Cuba has increasingly been opened up in small ways through the expansion of the Internet. In March, the arrival of mobile phone email service caused the Cuban population to go so email-crazy that they swamped Cuba's ancient cellphone infrastructure with so many email conversations that text messages, emails, and even voice calls began to fail or never transmit, according to the AP.
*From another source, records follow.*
(** A broken connection throws out of [invoke]. *)
Lemma invoke_throws p m (s : Adapter.t X B) nowms : heap s !! p = Some m →
  connection_serial C = 0 → TimeoutQueue.getSendListSize (_timeoutQueue s) = 0 → 0 ≤ noSendQueueLimit C →
  broken (trans s) →
  runs (invoke C nowms p) s (λ _ _, False) (λ e s', e = SendFailed ∧ completed s' = completed s).
Proof.
  intros Em Hser Hq Hlim Hbad. unfold invoke. apply runs_bind, runs_get. rewrite Hq.
  rewrite (proj2 (Z.ltb_ge _ _)) by done. apply runs_bind. eapply yields_deref; [exact Em |]. cbv beta.
  rewrite Hser. cbn [Z.ltb Z.compare].
  assert (Hgo : ∀ s1 m1, heap s1 !! p = Some m1 → TimeoutQueue._send (_timeoutQueue s1) = [] → completed s1 = completed s →
    trans s1 = trans s → runs (invoke_connection_parallel C nowms p) s1 (λ _ _, False) (λ e s', e = SendFailed ∧ completed s' = completed s)).
  { intros s1 m1 E1 Es Ec Et. unfold invoke_connection_parallel, make_request. apply runs_bind, runs_bind.
    eapply yields_deref; [exact E1 |]. cbv beta. apply runs_bind, yields_trans. intros d x Erq. cbv beta.
    eapply yields_update; [exact E1 |]. cbv beta. apply runs_bind, runs_get. cbn [_timeoutQueue upd with_trans].
    unfold TimeoutQueue.sendListEmpty. rewrite Es. unfold sendRequest. apply runs_bind, runs_bind.
    eapply yields_deref; [apply lookup_insert_eq |]. cbv beta. cbn [sReqData with_sReqData].
    apply runs_bind, yields_trans. intros r x' Er. specialize (Hbad (request m1)).
    cbn [trans upd with_trans] in Er. rewrite <- Et, Erq, Er in Hbad. cbn in Hbad. subst r. by apply runs_throw. }
  assert (Es : TimeoutQueue._send (_timeoutQueue s) = []).
  { unfold TimeoutQueue.getSendListSize in Hq. destruct (TimeoutQueue._send _); [done |]. cbn in Hq. lia. }
  apply runs_bind. destruct (bFromRpc m); cbn [negb]; [by eapply runs_ret, Hgo |]. apply runs_bind.
  assert (Hg : ∃ i q, TimeoutQueue.generateId (_timeoutQueue s) = (Ok i, q) ∧
    TimeoutQueue._send q = TimeoutQueue._send (_timeoutQueue s)).
  { unfold TimeoutQueue.generateId. rewrite (bind_Ok get_st _ (_timeoutQueue s) (_timeoutQueue s) (_timeoutQueue s)) by done.
    eexists _, _. by split. }
  destruct Hg as (i & q & Eg & Eq). rewrite <- Eq in Es.
  eapply yields_queue; [exact Eg |]. cbv beta. eapply yields_update; [exact Em |]. cbv beta.
  by eapply Hgo; [apply lookup_insert_eq | exact Es | |].
Qed.

(** C19: A request whose sending throws is lost: [invoke] throws in turn, the message
    is neither queued nor handed over, and no later call ever hands it over; a
    synchronous caller waits for its monitor in vain. *)
Theorem send_error_loses_message n (s : Adapter.t X B) (nowms : Z) (m : ReqMessage B) :
  reachable n s → call_ok C (Invoke m) →
  connection_serial C = 0 → TimeoutQueue.getSendListSize (_timeoutQueue s) = 0 → 0 ≤ noSendQueueLimit C →
  broken (trans s) →
  ∃ s', run_call C (nowms, Invoke m) s = (Throw SendFailed, s') ∧ completed s' = completed s ∧
    ∀ l rs s'', Forall (λ c, call_ok C c.2) l → run_calls C l s' = (Ok rs, s'') →
      next s ∉ map fst (completed s'').
Proof.
  intros (G & K & Hi & _)%reachable_Inv Hok Hser Hq Hlim Hbad.
  pose proof (run_call_runs C (nowms, Invoke m) K s G Hi Hok) as Hr.
  assert (Ht : runs (run_call C (nowms, Invoke m)) s (λ _ _, False) (λ e s', e = SendFailed ∧ completed s' = completed s)).
  { unfold run_call. cbn [snd fst]. apply runs_bind, yields_alloc. cbv beta. apply runs_bind.
    pose proof (invoke_throws (next s) m (alloc_st m s) nowms (lookup_insert_eq _ _ _) Hser Hq Hlim Hbad) as Hinv.
    unfold runs in *. by destruct (invoke C nowms (next s) _) as [[] ?]. }
  unfold runs in *. destruct (run_call C _ s) as [[| e | | |] s']; try done. destruct Ht as [-> Ec].
  cbn [loses snd] in Hr. destruct Hr as [[G' Hi'] _]. exists s'. split_and!; [done.. |].
  intros l rs s'' Hl E. destruct (run_calls_Inv C l _ s' G' Hi' Hl) as (rs' & s2 & G2 & K2 & E2 & Hi2 & _).
  rewrite E in E2. injection E2 as <- <-. pose proof (inv_all _ _ _ _ Hi2) as Ha. intros Hin.
  assert (Hn : NoDup (map fst (completed s'') ++ ptrs G2 ++ K2 ++ next s :: K)) by (rewrite Ha; apply NoDup_seq).
  apply NoDup_app in Hn as (_ & Hn & _). apply (Hn _ Hin). rewrite !elem_of_app, elem_of_cons. auto.
Qed.
End adapter.

Definition sample_state : Adapter.t script nat :=
  (run_calls (sample_config 0 true) sample_calls (Adapter.new sample_script)).2.


Lemma sample_reachable : reachable (sample_config 0 true) 0 sample_state.
Proof.
  eexists sample_script, sample_calls, _. split; [apply sample_calls_ok |].
  split; [vm_compute; reflexivity | vm_compute; reflexivity].
Qed.

Lemma timeouts_complete_due_witness : ∃ s' L,
  doTimeout (sample_config 0 true) 5000 sample_state = (Ok tt, s') ∧ completed s' = completed sample_state ++ L ∧
  Forall (λ x, eStatus x.2.2 = REQ_TIME) L.
Proof.
  destruct (timeouts_complete_due (sample_config 0 true) 0 sample_state 5000 sample_reachable)
    as (s' & _ & _ & L & E & _ & _ & _ & Ec & HL & _).
  exists s', L. split; [exact E | split; [exact Ec | exact HL]].
Defined.



Definition serial_calls : list (Z * call (B := nat)) :=
  [(1000, CheckActive true); (1000, Invoke (sample_msg SYNC_CALL)); (1001, Invoke (sample_msg ASYNC_CALL))].
Definition serial_state : Adapter.t script nat :=
  (run_calls (sample_config 1 false) serial_calls (Adapter.new sample_script)).2.
(** The first request is sent under the id 2; the answer to it comes under 77. *)
Lemma serial_response_any_id_witness :
  _requestMsg serial_state = Some 0%nat ∧
  ∃ s', finishInvoke (sample_config 1 false) 1010 (sample_rsp 77) serial_state = (Ok tt, s') ∧ _requestMsg s' = None.
Proof.
  assert (Hq : _requestMsg serial_state = Some 0%nat) by (vm_compute; reflexivity).
  split; [exact Hq |].
  assert (Hr : reachable (sample_config 1 false) 0 serial_state).
  { eexists sample_script, serial_calls, _. split; [| split; vm_compute; reflexivity].
    repeat constructor; (by vm_compute) || discriminate. }
  destruct (serial_response_any_id (sample_config 1 false) 0 serial_state 1010 (sample_rsp 77) Hr) as (s' & E & Hm); [reflexivity |].
  rewrite Hq in Hm. destruct Hm as (_ & _ & Hn & _). exists s'. split; [exact E | exact Hn].
Defined.

(** * The circuit breaker *)

Section breaker.
Context {X B : Type} `{TX : Transceiver X B} (info : CheckTimeoutInfo).

(** The results of calls, with their times. *)
Definition finish_run (l : list (Z * bool)) (s : breaker * X) : breaker * X :=
  foldl (λ s o, finishInvoke_bool info o.1 o.2 s) s l.

Lemma finish_run_snoc l t (o : bool) s : finish_run (l ++ [(t, o)]) s = finishInvoke_bool info t o (finish_run l s).
Proof. unfold finish_run. by rewrite foldl_app. Qed.

(** Taken out of use at the time [t]. *)
Definition tripped (t : Z) (s : breaker * X) : Prop :=
  _activeStatus s.1 = false ∧ _nextRetryTime s.1 = t + tryTimeInterval info ∧ tr_isValid s.2 = false.
(* ===== verification/Sender.v ===== *)
(** The sending side of a client's TCP connection: [connect], [checkConnect],
    [setConnected], [doAuthReq], [doRequest], [sendRequest] and [tcpClose] of
    [TC_Transceiver], with [TC_TCPTransceiver::send], from
    [src/util/src/tc_transceiver.cpp].  Connections through a proxy and SSL are
    not modelled.  The kernel is an interface; the state records what it was
    given. *)
From stdpp Require Import prelude gmap list.
From Stdlib Require Import ZArith Lia.
From S2P Require Import Prelude Bytes NetBuffer Transceiver AdapterProxy.

(** * The kernel *)

(** What [::send], [::connect] and [getsockopt(SO_ERROR)] answer. *)
Inductive send_result : Type := Sent (n : Z) | Pending | SendError.
Inductive connect_result : Type := ConnectDone | InProgress | ConnectError.

(** The socket calls, by the number of calls made before.  [::send] of some bytes
    takes some of them. *)
Class Kernel := {
  k_send : nat → list Z → send_result;
  k_connect : nat → connect_result;
  k_so_error : nat → bool;
  k_sent n bs k : bs ≠ [] → k_send n bs = Sent k → 0 < k ≤ zlen bs
}.

Inductive ConnectStatus : Type := eUnconnected | eConnecting | eConnected.
Inductive AUTH_STATUS : Type := eAuthInit | eAuthSucc.
#[export] Instance ConnectStatus_eq_dec : EqDecision ConnectStatus.
Proof. solve_decision. Defined.
#[export] Instance AUTH_STATUS_eq_dec : EqDecision AUTH_STATUS.
Proof. solve_decision. Defined.
(* ===== verification/Md5.v ===== *)
(** [TC_MD5] from [src/util/src/tc_md5.cpp], in the 64-bit registers the code
    computes with, and RFC 1321 on 32-bit words.  The two agree on any input, however
    it is cut into calls of [md5update]. *)
From stdpp Require Import prelude list.
From Stdlib Require Import ZArith Lia.
From S2P Require Import Prelude Bytes.

Module MD5.
(** Four registers: [state[4]] of the context, and [A], [B], [C], [D] of [md5_process],
    which are [unsigned long]. *)
Record regs := Regs { rA : Z; rB : Z; rC : Z; rD : Z }.

(** [MD5_CTX]. *)
Record MD5_CTX := mk { state : regs; count0 : Z; count1 : Z; buffer : list Z }.
Abbreviation M A := (prog MD5_CTX Empty_set A).

Definition set_state (s : regs) (c : MD5_CTX) : MD5_CTX := mk s (count0 c) (count1 c) (buffer c).
Definition set_count0 (n : Z) (c : MD5_CTX) : MD5_CTX := mk (state c) n (count1 c) (buffer c).
Definition set_count1 (n : Z) (c : MD5_CTX) : MD5_CTX := mk (state c) (count0 c) n (buffer c).
Definition set_buffer (b : list Z) (c : MD5_CTX) : MD5_CTX := mk (state c) (count0 c) (count1 c) b.

(** [PADDING]. *)
Definition PADDING : list Z := 0x80 :: replicate 63 0.

(** The macros [GET_ULONG_LE] and [PUT_ULONG_LE]; [b] holds the 4 bytes from [i] on. *)
Definition GET_ULONG_LE (b : list Z) (i : nat) : Z :=
  Z.lor (Z.lor (Z.lor (nth i b 0) (Z.shiftl (nth (i + 1) b 0) 8)) (Z.shiftl (nth (i + 2) b 0) 16))
        (Z.shiftl (nth (i + 3) b 0) 24).
Definition PUT_ULONG_LE (n : Z) : list Z :=
  [wrapU 8 n; wrapU 8 (Z.shiftr n 8); wrapU 8 (Z.shiftr n 16); wrapU 8 (Z.shiftr n 24)].

(** [md5init]. *)
Definition md5init : M unit := modify (λ c,
  mk (Regs 0x67452301 0xefcdab89 0x98badcfe 0x10325476) 0 0 (buffer c)).

(** *** [md5_process] *)

(** The four definitions of the macro [F]. *)
Definition F1 (x y z : Z) : Z := Z.lxor z (Z.land x (Z.lxor y z)).
Definition F2 (x y z : Z) : Z := Z.lxor y (Z.land z (Z.lxor x y)).
Definition F3 (x y z : Z) : Z := Z.lxor (Z.lxor x y) z.
Definition F4 (x y z : Z) : Z := Z.lxor y (Z.lor x (wrapU 64 (Z.lnot z))).

(** The macros [S] and [P] on [unsigned long]. *)
Definition S (x n : Z) : Z :=
  Z.lor (wrapU 64 (Z.shiftl x n)) (Z.shiftr (Z.land x 0xFFFFFFFF) (32 - n)).
Definition P (F : Z → Z → Z → Z) (X : list Z) (a b c d : Z) (k : nat) (s t : Z) : Z :=
  let a := wrapU 64 (a + wrapU 64 (wrapU 64 (F b c d + nth k X 0) + t)) in
  wrapU 64 (S a s + b).

(** One line of [md5_process]: the order of the registers, then [k], [s] and [t]. *)
Inductive line : Type :=
  | ABCD (k : nat) (s t : Z) | DABC (k : nat) (s t : Z) | CDAB (k : nat) (s t : Z) | BCDA (k : nat) (s t : Z).

Definition do_line (F : Z → Z → Z → Z) (X : list Z) (r : regs) (l : line) : regs :=
  let 'Regs A B C D := r in
  match l with
  | ABCD k s t => Regs (P F X A B C D k s t) B C D
  | DABC k s t => Regs A B C (P F X D A B C k s t)
  | CDAB k s t => Regs A B (P F X C D A B k s t) D
  | BCDA k s t => Regs A (P F X B C D A k s t) C D
  end.

Definition round1 : list line :=
  [ABCD 0 7 0xD76AA478; DABC 1 12 0xE8C7B756; CDAB 2 17 0x242070DB; BCDA 3 22 0xC1BDCEEE;
   ABCD 4 7 0xF57C0FAF; DABC 5 12 0x4787C62A; CDAB 6 17 0xA8304613; BCDA 7 22 0xFD469501;
   ABCD 8 7 0x698098D8; DABC 9 12 0x8B44F7AF; CDAB 10 17 0xFFFF5BB1; BCDA 11 22 0x895CD7BE;
   ABCD 12 7 0x6B901122; DABC 13 12 0xFD987193; CDAB 14 17 0xA679438E; BCDA 15 22 0x49B40821].
Definition round2 : list line :=
  [ABCD 1 5 0xF61E2562; DABC 6 9 0xC040B340; CDAB 11 14 0x265E5A51; BCDA 0 20 0xE9B6C7AA;
   ABCD 5 5 0xD62F105D; DABC 10 9 0x02441453; CDAB 15 14 0xD8A1E681; BCDA 4 20 0xE7D3FBC8;
   ABCD 9 5 0x21E1CDE6; DABC 14 9 0xC33707D6; CDAB 3 14 0xF4D50D87; BCDA 8 20 0x455A14ED;
   ABCD 13 5 0xA9E3E905; DABC 2 9 0xFCEFA3F8; CDAB 7 14 0x676F02D9; BCDA 12 20 0x8D2A4C8A].
Definition round3 : list line :=
  [ABCD 5 4 0xFFFA3942; DABC 8 11 0x8771F681; CDAB 11 16 0x6D9D6122; BCDA 14 23 0xFDE5380C;
   ABCD 1 4 0xA4BEEA44; DABC 4 11 0x4BDECFA9; CDAB 7 16 0xF6BB4B60; BCDA 10 23 0xBEBFBC70;
   ABCD 13 4 0x289B7EC6; DABC 0 11 0xEAA127FA; CDAB 3 16 0xD4EF3085; BCDA 6 23 0x04881D05;
   ABCD 9 4 0xD9D4D039; DABC 12 11 0xE6DB99E5; CDAB 15 16 0x1FA27CF8; BCDA 2 23 0xC4AC5665].
Definition round4 : list line :=
  [ABCD 0 6 0xF4292244; DABC 7 10 0x432AFF97; CDAB 14 15 0xAB9423A7; BCDA 5 21 0xFC93A039;
   ABCD 12 6 0x655B59C3; DABC 3 10 0x8F0CCC92; CDAB 10 15 0xFFEFF47D; BCDA 1 21 0x85845DD1;
   ABCD 8 6 0x6FA87E4F; DABC 15 10 0xFE2CE6E0; CDAB 6 15 0xA3014314; BCDA 13 21 0x4E0811A1;
   ABCD 4 6 0xF7537E82; DABC 11 10 0xBD3AF235; CDAB 2 15 0x2AD7D2BB; BCDA 9 21 0xEB86D391].

Definition add_state (s r : regs) : regs :=
  Regs (wrapU 32 (rA s + rA r)) (wrapU 32 (rB s + rB r)) (wrapU 32 (rC s + rC r)) (wrapU 32 (rD s + rD r)).

Definition rounds (X : list Z) (r : regs) : regs :=
  fold_left (do_line F4 X) round4 (fold_left (do_line F3 X) round3
    (fold_left (do_line F2 X) round2 (fold_left (do_line F1 X) round1 r))).

Definition md5_process (data : list Z) : M unit := modify (λ c,
  let X := map (λ i, GET_ULONG_LE data (4 * i)) (seq 0 16) in
  set_state (add_state (state c) (rounds X (state c))) c).

(** *** [md5update] *)

(** The [n] bytes at [input + off]. *)
Definition bytes_at (input : list Z) (off n : Z) : M (list Z) := λ c,
  match mem_read input off n with Some d => (Ok d, c) | None => (OutOfBounds, c) end.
The state telecom monopoly issued an apology for the chaotic launch of the island's email service, called Nauta, but despite the digital disorder -- or perhaps because of it -- the event showed a country full of people who are more than ready for the arrival of the digital age -- they're clamoring for it. What's more impressive is that about 5 percent of Cuban cellphone users have signed up to the email service (around 100,000 people), even though it costs about 50 times more than the average U.S. wireless data plan -- about $1 per megabyte -- which, when you consider the average Cuban's fiscal situation, is substantially more expensive.

Internet access, in the form of wireless email service and wired "broadband," remains elusive, inordinately expensive, and still always watched by the government and other official institutions. It's both an economic and human rights issue for the country, where access to the wider Internet costs the equivalent of $5 US. dollars per hour (the average Cuban government employee makes the equivalent of $20 per month, so imagine getting one hour on the web for a quarter of your monthly salary) and is only available to the wider public in a few Internet cafes spread across the country.

Pressure on Obama to Help Develop Cuba's Economy and Internet

On the U.S. side of the Cuban divide, there is increased pressure on the Obama administration to soften its policy to allow more opportunities for tourism, travel, and financial investment activity in Cuba. According to Reuters, an open letter to President Obama advocating such reforms was signed last week by an "unprecedented group of 44 policy reform advocates and former U.S. officials" along with some prominent Cuban Americans.

The reforms, the letter said, would help Cuba open up "by giving greater freedom to private organizations and individuals to directly and indirectly serve as catalysts for meaningful change in Cuba." Part of the reforms involve the sale of modern telecommunications equipment to Cuban-owned telecoms, as well as handsets and other products to Cuban citizens. If that is allowed, perhaps the power of the internet will open Cuba up even more.